Two weeks before Kirk Ferentz hired Greg Davis as offensive coordinator in February 2012, he hired who many thought would be the next offensive coordinator: His son, Brian Ferentz. Many believed that Davis was a caretaker hired to teach the younger Ferentz how to call plays and exit stage left after a couple of years.
The Davis era lasted longer than most expected, but Brian Ferentz is still the offensive line coach at Iowa. The fact that he is still here only reinforces him as the overwhelming favorite to be Kirk Ferentz's third offensive coordinator in 18 years. We will talk about other names because it's fun, but it would be an upset on par with the Hawkeyes' win over Michigan in November if Brian Ferentz isn't running the offense next season.
Ferentz is 33 years old, but has built a fairly impressive body of work at that young age. He played five seasons at Iowa for his dad as a capable interior offensive lineman, and bounced around the NFL for a couple of years afterward. In 2008, with his playing career effectively over, Ferentz joined Bill Belichick's staff at New England as a scouting assistant and worked his way up over the next four years, being named tight ends coach of the Patriots in 2011. Yes, that means he spent two seasons coaching Gronk and Aaron Hernandez.
In 2012, he joined the Iowa staff as offensive line coach. Before the 2015 season, he added "Run Game Coordinator" to his title, and took the position bump to heart. Iowa showed unusual variety in its usual zone-heavy running attack during the next two years, and players regularly showed their appreciation for a coach who focused on the play as a whole above a single player's role. Iowa averaged more than 180 yards on the ground per game in 2015, the most the Hawkeyes have produced in the running game since 2008. Ferentz's running game also showed an ability to spring big plays that had been missing for years. Most impressively, he was setting records with an offensive line that featured two walk-on tackles, a true freshman and a converted tight end.
In 2016, Iowa's line wasn't as solid. Injuries forced near-constant reshuffling through September and October, and the Hawkeyes' running game (and quarterback) suffered as a result. Iowa's offense was never great last season for a number of reasons, but the line was eventually good enough to win the Joe Moore Award as the nation's best unit and ushered two halfbacks to 1,000 yards for the first time in program history. For the most part, the aspects of the offense left to Ferentz weren't the reason for Iowa's misfire.
As a recruiter, Ferentz has focused on rebuilding Iowa's base in Illinois and the St.
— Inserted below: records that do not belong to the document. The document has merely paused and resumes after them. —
(* ===== verification/ColumnProperties.v ===== *)
(** * Properties of string pools, columns and blocks *)

From S2P Require Import Prelude RustStd Errors Scalars Encoder ReadEx Finite Protocol.
From S2P Require Import SqlType TypeNames DecimalNum Values StringPool Columns.
From S2P Require Import ColumnLaws ColumnReads PushLaws Compressed Block BlockLaws Chunks.
From S2P Require Import Instances.
Local Open Scope Z_scope.

#[local] Existing Instances debug chrono combine_ll1 store store_laws.

(** ** Blocks *)

(** The columns of the examples: numbers, nullable strings and arrays. *)
Definition sample_pool : StringPool :=
  match from_vec (E:=Error) [lit "abc"; []] with Ok p => p | _ => Pool [] [] 0 0 end.

Definition sample_columns : list Column := [
  mkColumn (lit "id") (VectorColumnData u32 [1; 4294967295]);
  mkColumn (lit "name") (NullableColumnData (StringColumnData sample_pool) [x00; x01]);
  mkColumn (lit "tags") (ArrayColumnData (VectorColumnData i8 [-1; 2; 3]) [1; 3])
].

Definition sample_block : Block := mkBlock BlockInfo.default sample_columns 100.

Lemma sample_pool_wf : wf sample_pool.
Proof.
  split; [|vm_compute; repeat split; lia]. vm_compute.
  repeat constructor; eexists; (split; [reflexivity|]); cbn; lia.
Qed.

Lemma sample_contents : contents sample_pool = [lit "abc"; []].
Proof. vm_compute. reflexivity. Qed.

(** A condition on concrete data. *)
Ltac concrete :=
  lazymatch goal with
  | |- _ = _ => vm_compute; reflexivity
  | |- _ /\ _ => split; concrete
  | |- (_ <= _)%Z => apply Z.leb_le; vm_compute; reflexivity
  | |- (_ < _)%Z => apply Z.ltb_lt; vm_compute; reflexivity
  | |- Forall _ (_ :: _) => apply Forall_cons; concrete
  | |- Forall _ _ => by apply Forall_nil
  | |- _ <> _ => discriminate
  | _ => idtac
  end.

Lemma sample_columns_ok : Forall (column_ok ZUTC 2) sample_columns.
Proof.
  unfold sample_columns. repeat (apply Forall_cons; split); [..|by apply Forall_nil];
    (split; [cbn [data stored]; unfold list_ok, fits; rewrite ?sample_contents|concrete]); concrete.
  apply sample_pool_wf.
Qed.

Lemma sample_block_ok : block_ok ZUTC 2 sample_block.
Proof. split; [apply sample_columns_ok|reflexivity|lia|done|reflexivity]. Qed.

Lemma sample_block_sendable compress : sendable compress 2 sample_block.
Proof. intros _. unfold compressible. concrete. Qed.

(** C9: a block that was written, plain or compressed, is read back by
    [Block::load] as the same columns, and nothing behind it is consumed. *)
Theorem block_roundtrip {P : Profile} `{ChronoTz, Combine, Lz4, !Lz4Laws} tz n b compress rest :
  block_ok tz n b -> sendable compress n b ->
  exists bs b', block_write b new compress = Ok bs /\
    load (R:=bytes) tz compress (bs ++ rest) = Ok (b', rest) /\ same_block b b'.
Proof.
  intros Hb Hs. destruct (parses_load (R:=bytes) tz n b compress Hb Hs) as (b' & Hp & Heq).
  exists (wire_bytes compress n b), b'. split_and!; [exact (block_write_ok tz n b new compress Hb Hs)| |done].
  by apply parses_cursor.
Qed.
Louis metro. Results have been solid. It would remain to be seen whether Ferentz would continue to be actively involved in recruiting as coordinator; Kirk Ferentz has said in the past that he would prefer not to use his offensive coordinator as an active recruiter, but Brian as a young coordinator might be one of Iowa's best assets in combating the perception that the program is behind the times.
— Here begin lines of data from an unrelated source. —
Definition value_counts (s : list A) : list (A * nat) :=
  merge_sort antes ((λ v, (v, conta v s)) <$> unique s).

End Coluna.

(** ** The data model *)

(** What the store may hand over in the boolean column. *)
Inductive pyval : Type :=
| PyNone
| PyBool (b : bool)
| PyStr (s : string).

(** What the store may hand over in the timestamp column, as
    [pd.to_datetime] sees it: a value it reads as an instant (seconds since
    the epoch, no time zone), a null, or a text it cannot read. *)
Inductive celula_data : Type :=
| Instante (t : Z)
| DataNula
| DataIlegivel (texto : string).

(** One tuple of [obter_todas_respostas()], in the order of [colunas]. *)
Record Resposta : Type := mkResposta {
  r_id : Z;
  r_setor : string;
  r_material_faltando : pyval;
  r_qual_material : option string;
  r_qualidade_servico : string;
  r_mensagem : option string;
  r_data_registro : celula_data
}.

(** One row of the frame [df].  [None] in [Material_Faltando] is NaN and
    [None] in [Data_Registro] is NaT. *)
Record Linha : Type := mkLinha {
  ID : Z;
  Setor : string;
  Material_Faltando : option string;
  Qual_Material : option string;
  Qualidade_Servico : string;
  Mensagem : option string;
  Data_Registro : option Z
}.

#[global] Instance Linha_eq_dec : EqDecision Linha.
Proof. solve_decision. Defined.

Abbreviation DataFrame := (list Linha).

(** [df.empty] *)
Definition empty (df : DataFrame) : bool :=
  match df with
  | [] => true
  | _ :: _ => false
  end.

Definition Sim : string := "Sim".
Definition Nao : string := "Não".
Definition Todos : string := "Todos".
Definition Muito_Bom : string := "Muito Bom".
Definition Bom : string := "Bom".
Definition N_A : string := "N/A".

(** ** [carregar_dados] *)

(** [.map({True: 'Sim', False: 'Não'})]: a value that is no key of the
    dictionary becomes NaN. *)
Definition map_sim_nao (v : pyval) : option string :=
  match v with
  | PyBool true => Some Sim
  | PyBool false => Some Nao
  | _ => None
  end.

(** [pd.to_datetime] at one cell. *)
Definition to_datetime1 (c : celula_data) : resultado (option Z) :=
  match c with
  | Instante t => Ok (Some t)
  | DataNula => Ok None
  | DataIlegivel s => Erro (ErroData s)
  end.

(** [pd.to_datetime] on the whole column: the first unreadable cell raises. *)
Fixpoint to_datetime (col : list celula_data) : resultado (list (option Z)) :=
  match col with
  | [] => Ok []
  | c :: r =>
      t ← to_datetime1 c ;
      ts ← to_datetime r ;
      Ok (t :: ts)
  end.

Definition linha_de (r : Resposta) (t : option Z) : Linha :=
  {| ID := r_id r;
     Setor := r_setor r;
     Material_Faltando := map_sim_nao (r_material_faltando r);
     Qual_Material := r_qual_material r;
     Qualidade_Servico := r_qualidade_servico r;
     Mensagem := r_mensagem r;
     Data_Registro := t |}.

(** What an unreadable timestamp cell is, and what a readable one holds. *)
Definition ilegivel (c : celula_data) : bool :=
  match c with
  | DataIlegivel _ => true
  | _ => false
  end.

Definition instante_de (c : celula_data) : option Z :=
  match c with
  | Instante t => Some t
  | _ => None
  end.

(** What the page shows besides the frame. *)
Inductive evento : Type :=
| st_error (e : excecao).

(** The body of the [try]. *)
Definition carregar_dados_corpo (consulta : resultado (list Resposta)) : resultado DataFrame :=
  respostas ← consulta ;
  match respostas with
  | _ :: _ =>
      datas ← to_datetime (r_data_registro <$> respostas) ;
      Ok (zip_with linha_de respostas datas)
  | [] => Ok []
  end.

(** [carregar_dados()], given the outcome of [obter_todas_respostas()]:
    the frame returned and what was written to the page. *)
Definition carregar_dados (consulta : resultado (list Resposta)) : DataFrame * list evento :=
  try_except
    (df ← carregar_dados_corpo consulta ; Ok (df, []))
    (λ e, ([], [st_error e])).

(** *** [@st.cache_data(ttl=300)]

    The decorator keeps the last value returned, together with what the
    function wrote to the page while computing it and with the time it was
    computed; a call within [ttl] seconds does not run the function: it
    returns the kept value and writes the kept messages to the page again. *)

Definition ttl : Z := 300.

Definition Cache : Type := option (Z * (DataFrame * list evento)).

Definition fresco (agora : Z) (c : Cache) : option (DataFrame * list evento) :=
  match c with
  | Some (t, r) => if (agora <? t + ttl)%Z then Some r else None
  | None => None
  end.

(** A call of the decorated function at time [agora]; [consulta] is what the
    store would answer if asked. *)
Definition carregar_dados_cache (agora : Z) (consulta : resultado (list Resposta))
    (c : Cache) : DataFrame * list evento * Cache :=
  match fresco agora c with
  | Some (df, ev) => (df, ev, c)
  | None =>
      let '(df, ev) := carregar_dados consulta in
      (df, ev, Some (agora, (df, ev)))
  end.

(** [st.cache_data.clear()] *)
Definition cache_clear (c : Cache) : Cache := None.

(** ** The detail table: filters *)

(** Lines 227 to 230. *)
Definition mascara_setor_qualidade (setores qualidades : list string) (l : Linha) : Prop :=
  isin (Setor l) setores ∧ isin (Qualidade_Servico l) qualidades.

#[global] Instance mascara_setor_qualidade_dec ss qs l :
  Decision (mascara_setor_qualidade ss qs l).
Proof. unfold mascara_setor_qualidade, isin. apply _. Defined.

(** Lines 227 to 233. *)
Definition df_filtrado (df : DataFrame) (setores_selecionados qualidade_selecionada : list string)
    (material_selecionado : string) : DataFrame :=
  let df_filtrado := filter (mascara_setor_qualidade setores_selecionados qualidade_selecionada) df in
  if decide (material_selecionado ≠ Todos)
  then filter (λ l, Material_Faltando l = Some material_selecionado) df_filtrado
  else df_filtrado.

(** The two branches of lines 227 to 233 as one mask. *)
Definition passa (ss qs : list string) (m : string) (l : Linha) : Prop :=
  mascara_setor_qualidade ss qs l ∧ (m = Todos ∨ Material_Faltando l = Some m).

#[global] Instance passa_dec ss qs m l : Decision (passa ss qs m l).
Proof. unfold passa. apply _. Defined.

(** The selections the page starts with (lines 206 to 224): every sector and
    every rating of the frame, and "Todos". *)
Definition setores_padrao (df : DataFrame) : list string := unique (Setor <$> df).
Definition qualidades_padrao (df : DataFrame) : list string := unique (Qualidade_Servico <$> df).

(** ** The headline metrics (lines 69 to 80)

    These lines run under the [else] of [if df.empty], on a frame with at
    least one row; the expressions are modelled as written, guard included,
    on any frame.  The integer [0] of an [else] branch is written as the
    float 0, which [:.1f] shows the same way. *)

Definition total_respostas (df : DataFrame) : nat := length df.

Definition material_faltando (df : DataFrame) : nat :=
  length (filter (λ l, Material_Faltando l = Some Sim) df).

Definition percentual_falta (df : DataFrame) : resultado float :=
  if 0 <? total_respostas df
  then q ← truediv (Z.of_nat (material_faltando df)) (Z.of_nat (total_respostas df)) ;
       Ok (fmul q (float_of_int 100))
  else Ok (float_of_int 0).

Definition satisfacao_boa (df : DataFrame) : nat :=
  length (filter (λ l, isin (Qualidade_Servico l) [Muito_Bom; Bom]) df).

Definition percentual_satisfacao (df : DataFrame) : resultado float :=
  if 0 <? total_respostas df
  then q ← truediv (Z.of_nat (satisfacao_boa df)) (Z.of_nat (total_respostas df)) ;
       Ok (fmul q (float_of_int 100))
  else Ok (float_of_int 0).

(** Line 84.  [Series.max()] passes over NaT, and is NaT ([None]) when no
    row has a timestamp. *)
Definition ultima_resposta (df : DataFrame) : option Z :=
  match omap Data_Registro df with
  | [] => None
  | t :: ts => Some (foldr Z.max t ts)
  end.

(** Line 85, [agora] being [datetime.now()]: the whole days of the
    difference, rounded down; with NaT the difference is NaT and has no
    days. *)
Definition dias_atras (agora : Z) (df : DataFrame) : option Z :=
  (λ u, (agora - u) / 86400)%Z <$> ultima_resposta df.

(** ** The counts behind the charts (lines 97, 109 and 142) *)

Definition setor_counts (df : DataFrame) : list (string * nat) :=
  value_counts (Setor <$> df).

Definition qualidade_counts (df : DataFrame) : list (string * nat) :=
  value_counts (Qualidade_Servico <$> df).

(** Line 142: the materials named in the rows with material missing; a row
    that names none is not counted. *)
Definition material_falta (df : DataFrame) : list (string * nat) :=
  value_counts (omap Qual_Material (filter (λ l, Material_Faltando l = Some Sim) df)).

(** Lines 144 to 156: the chart is drawn unless [material_falta.empty]. *)
Definition mostra_tipos (df : DataFrame) : bool :=
  match material_falta df with
  | [] => false
  | _ :: _ => true
  end.

(** ** The cross-tabulations (lines 130 and 180)

    [pd.crosstab(a, b)] counts the rows by the pair of their values in the
    two columns, leaving out the rows where either value is null; its index
    and its columns are the values that occur, each sorted ascending. *)

Record CrossTab : Type := mkCrossTab {
  index : list string;
  columns : list string;
  values : list (list nat)
}.

Definition crosstab (pares : list (string * string)) : CrossTab :=
  let idx := chaves Rotulo.le (pares.*1) in
  let cols := chaves Rotulo.le (pares.*2) in
  {| index := idx;
     columns := cols;
     values := (λ r, (λ c, conta (r, c) pares) <$> cols) <$> idx |}.

Definition pares_setor_material (df : DataFrame) : list (string * string) :=
  omap (λ l, m ← Material_Faltando l ; Some (Setor l, m)) df.

Definition pares_setor_qualidade (df : DataFrame) : list (string * string) :=
  (λ l, (Setor l, Qualidade_Servico l)) <$> df.

Definition material_setor (df : DataFrame) : CrossTab :=
  crosstab (pares_setor_material df).

Definition qualidade_setor (df : DataFrame) : CrossTab :=
  crosstab (pares_setor_qualidade df).

(** ** The daily series (lines 163 and 164) *)

(** [.dt.date] of an instant: its day, counted from the epoch. *)
Definition dt_date (t : Z) : Z := (t / 86400)%Z.

(** [df['Data']]: NaT stays null. *)
Definition coluna_Data (df : DataFrame) : list (option Z) :=
  (λ l, dt_date <$> Data_Registro l) <$> df.

(** [df.groupby('Data').size().reset_index(name='Quantidade')]: the rows with
    a null key belong to no group. *)
Definition respostas_diarias (df : DataFrame) : list (Z * nat) :=
  groupby_size Z.le (omap id (coluna_Data df)).

(** ** The statistics of the filtered table (lines 242 to 255) *)

(** [Series.mode()]: the values of highest count, sorted ascending. *)
Definition mode (s : list string) : list string :=
  let valores := remove_dups s in
  let maximo := max_list_with (λ v, conta v s) valores in
  merge_sort Rotulo.le (filter (λ v, conta v s = maximo) valores).

(** Line 250. *)
Definition media_qualidade (df_filtrado : DataFrame) : resultado string :=
  if negb (empty df_filtrado)
  then primeiro (mode (Qualidade_Servico <$> df_filtrado))
  else Ok N_A.

Definition material_falta_filtrado (df_filtrado : DataFrame) : nat :=
  length (filter (λ l, Material_Faltando l = Some Sim) df_filtrado).

Record Estatisticas : Type := mkEstatisticas {
  respostas_filtradas : nat;
  avaliacao_mais_comum : string;
  material_faltando_filtrado : nat
}.

(** The block under [if not df_filtrado.empty]: nothing is shown for an
    empty table. *)
Definition estatisticas (df_filtrado : DataFrame) : resultado (option Estatisticas) :=
  if negb (empty df_filtrado)
  then m ← media_qualidade df_filtrado ;
       Ok (Some {| respostas_filtradas := length df_filtrado;
                   avaliacao_mais_comum := m;
                   material_faltando_filtrado := material_falta_filtrado df_filtrado |})
  else Ok None.

(** ** The filter specification, as a reader of the page sees it *)

(** The three positions of the select box. *)
Inductive TriEstado : Type :=
| Qualquer
| SoFaltando
| SoSemFalta.

(** The option of the select box that stands for each position. *)
Definition opcao (m : TriEstado) : string :=
  match m with
  | Qualquer => Todos
  | SoFaltando => Sim
  | SoSemFalta => Nao
  end.

(** The boolean a position asks for, if it asks for one. *)
Definition pedido (m : TriEstado) : option bool :=
  match m with
  | Qualquer => None
  | SoFaltando => Some true
  | SoSemFalta => Some false
  end.

(** The boolean behind the text of a row, if the text is one of the two the
    load writes. *)
Definition materialMissing (l : Linha) : option bool :=
  match Material_Faltando l with
  | Some s => if decide (s = Sim) then Some true
              else if decide (s = Nao) then Some false
              else None
  | None => None
  end.

(** ** Notions of the specification that the source does not have *)

(** The rank of a rating in the fixed enumeration (Very Good first, then
    Good, ...).  The source names the two top levels only (line 78); every
    other label ranks below them. *)
Definition rank (q : string) : nat :=
  if decide (q = Muito_Bom) then 0 else if decide (q = Bom) then 1 else 2.

(** "Ties for the highest count go to the lowest enumeration rank." *)
Definition desempate_por_rank (df : DataFrame) : Prop :=
  ∀ q q' : string,
    media_qualidade df = Ok q →
    (∀ x, conta x (Qualidade_Servico <$> df) ≤ conta q' (Qualidade_Servico <$> df)) →
    rank q ≤ rank q'.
The resume is sufficient for a job on this level (it really is, people). The ties to the program and loyalty aren't in dispute. And Brian may well have something that Iowa hasn't had since Joe Philbin was coaching the offensive line: Someone in Kirk Ferentz's inner circle with the trust and the cache to propose legitimate changes to the foundational blocks of Iowa's offensive system. He has already proven he can bring change to the running game, which has always been Kirk Ferentz's baby. A move toward the Patriots' version of the spread has been a philosophical and personnel match with this program for more than half a decade. Thoughts of Noah Fant as an evolutionary collegiate Gronk should keep you warm through this cold winter.
While the nepotism charges that came with Ferentz's original hire are largely moot now, there are some logistical issues with Brian Ferentz moving up which could cause implementation problems similar to 2012. First, Brian Ferentz would be the first offensive coordinator under his dad who was not coaching quarterbacks. Maintaining his position as offensive line coach makes some sense, especially given that Kirk Ferentz is a de facto offensive line coach in most seasons anyway. But having an intermediary between coordinator and quarterback will inevitably lead to communication issues, and a quarterback coach who is dedicated to the elder Ferentz's elderly offensive style -- say, a former assistant who might want to come back -- could stymie any attempts at true change. If Ferentz is indeed the offensive coordinator, that second hire will tell us a lot about what is to come.
There is also the question of playcalling which, to the best of our knowledge, Ferentz has never done. He's obviously seen the process first-hand for over a decade, but watching and doing are two separate things. Iowa will need to work on the basic process of getting a play to the field, particularly if Bobby Kennedy makes his expected departure; Kennedy was charged with signaling plays from Davis the last few seasons. He likely won't be here next season to reprise that role.
All of these are small issues, but the bigger goal -- a functioning offense that allows Iowa to win some damn football games -- is further toward its completion today than it was last week. From all indications, Brian Ferentz would be another step in the right direction.